The records:

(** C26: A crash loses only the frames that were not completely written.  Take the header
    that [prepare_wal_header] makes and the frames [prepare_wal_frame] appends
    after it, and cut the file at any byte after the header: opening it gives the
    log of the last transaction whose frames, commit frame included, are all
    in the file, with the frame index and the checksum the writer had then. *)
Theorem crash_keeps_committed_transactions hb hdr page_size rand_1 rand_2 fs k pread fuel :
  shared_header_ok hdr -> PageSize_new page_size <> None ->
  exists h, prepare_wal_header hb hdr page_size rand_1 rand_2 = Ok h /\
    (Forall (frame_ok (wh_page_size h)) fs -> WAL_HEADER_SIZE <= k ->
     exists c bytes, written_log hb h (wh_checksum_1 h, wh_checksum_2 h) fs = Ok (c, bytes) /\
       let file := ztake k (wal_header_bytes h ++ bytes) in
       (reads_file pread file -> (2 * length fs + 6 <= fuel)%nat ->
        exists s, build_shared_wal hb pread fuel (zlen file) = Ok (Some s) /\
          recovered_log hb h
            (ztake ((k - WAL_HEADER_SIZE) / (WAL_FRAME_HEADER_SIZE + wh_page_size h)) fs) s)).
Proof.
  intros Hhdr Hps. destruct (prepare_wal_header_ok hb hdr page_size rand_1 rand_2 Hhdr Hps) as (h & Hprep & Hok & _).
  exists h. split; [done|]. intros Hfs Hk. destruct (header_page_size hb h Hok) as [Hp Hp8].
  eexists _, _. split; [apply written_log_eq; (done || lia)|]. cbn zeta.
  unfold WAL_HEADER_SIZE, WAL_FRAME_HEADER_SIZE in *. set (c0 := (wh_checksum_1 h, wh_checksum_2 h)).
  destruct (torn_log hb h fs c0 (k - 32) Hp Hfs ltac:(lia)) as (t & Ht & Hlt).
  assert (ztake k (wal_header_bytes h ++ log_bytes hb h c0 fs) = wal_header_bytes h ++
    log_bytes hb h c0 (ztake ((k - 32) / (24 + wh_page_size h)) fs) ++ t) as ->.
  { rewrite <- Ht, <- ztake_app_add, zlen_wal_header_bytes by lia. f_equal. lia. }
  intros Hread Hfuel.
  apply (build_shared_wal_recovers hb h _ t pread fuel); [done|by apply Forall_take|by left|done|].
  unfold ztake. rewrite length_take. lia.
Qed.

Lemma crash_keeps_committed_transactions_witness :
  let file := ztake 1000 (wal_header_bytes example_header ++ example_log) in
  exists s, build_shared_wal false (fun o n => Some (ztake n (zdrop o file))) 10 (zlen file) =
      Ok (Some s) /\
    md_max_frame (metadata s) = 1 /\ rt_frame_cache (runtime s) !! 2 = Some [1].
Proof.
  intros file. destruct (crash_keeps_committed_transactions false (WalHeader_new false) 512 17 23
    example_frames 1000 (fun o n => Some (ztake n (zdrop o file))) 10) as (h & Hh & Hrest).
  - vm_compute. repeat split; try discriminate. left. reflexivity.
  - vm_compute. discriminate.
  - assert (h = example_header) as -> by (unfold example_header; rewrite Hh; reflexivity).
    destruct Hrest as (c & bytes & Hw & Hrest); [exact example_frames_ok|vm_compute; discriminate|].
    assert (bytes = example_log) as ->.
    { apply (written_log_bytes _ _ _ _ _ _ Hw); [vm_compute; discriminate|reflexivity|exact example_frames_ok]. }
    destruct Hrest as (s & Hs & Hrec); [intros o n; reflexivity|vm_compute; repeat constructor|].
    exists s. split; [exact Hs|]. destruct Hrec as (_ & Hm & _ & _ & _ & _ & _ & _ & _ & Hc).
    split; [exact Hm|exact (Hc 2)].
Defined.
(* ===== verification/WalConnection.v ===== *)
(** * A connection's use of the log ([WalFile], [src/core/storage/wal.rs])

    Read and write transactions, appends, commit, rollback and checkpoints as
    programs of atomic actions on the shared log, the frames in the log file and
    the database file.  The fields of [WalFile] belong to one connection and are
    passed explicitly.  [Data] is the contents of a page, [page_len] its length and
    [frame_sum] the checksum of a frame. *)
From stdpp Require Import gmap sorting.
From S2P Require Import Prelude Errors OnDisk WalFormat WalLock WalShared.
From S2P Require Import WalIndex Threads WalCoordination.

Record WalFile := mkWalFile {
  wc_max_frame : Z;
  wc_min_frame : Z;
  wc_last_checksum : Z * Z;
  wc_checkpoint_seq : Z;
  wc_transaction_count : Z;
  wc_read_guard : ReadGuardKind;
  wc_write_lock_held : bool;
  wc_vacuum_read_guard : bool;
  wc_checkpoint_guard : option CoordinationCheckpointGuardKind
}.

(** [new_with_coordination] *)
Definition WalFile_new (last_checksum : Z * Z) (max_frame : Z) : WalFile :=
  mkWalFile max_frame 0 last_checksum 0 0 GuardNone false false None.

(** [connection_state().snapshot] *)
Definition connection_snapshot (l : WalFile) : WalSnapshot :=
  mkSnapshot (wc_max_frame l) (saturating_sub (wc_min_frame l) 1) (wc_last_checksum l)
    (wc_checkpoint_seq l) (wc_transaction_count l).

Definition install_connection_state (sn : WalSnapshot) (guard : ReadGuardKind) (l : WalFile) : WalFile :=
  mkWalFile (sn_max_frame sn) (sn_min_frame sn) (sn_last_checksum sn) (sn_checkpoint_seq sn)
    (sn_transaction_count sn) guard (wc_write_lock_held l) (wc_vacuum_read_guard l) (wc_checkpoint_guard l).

Activity: Pull every line that holds the string "mkWalFile" out of the records.

Exercise answer:
Record WalFile := mkWalFile {
  mkWalFile max_frame 0 last_checksum 0 0 GuardNone false false None.
  mkWalFile (sn_max_frame sn) (sn_min_frame sn) (sn_last_checksum sn) (sn_checkpoint_seq sn)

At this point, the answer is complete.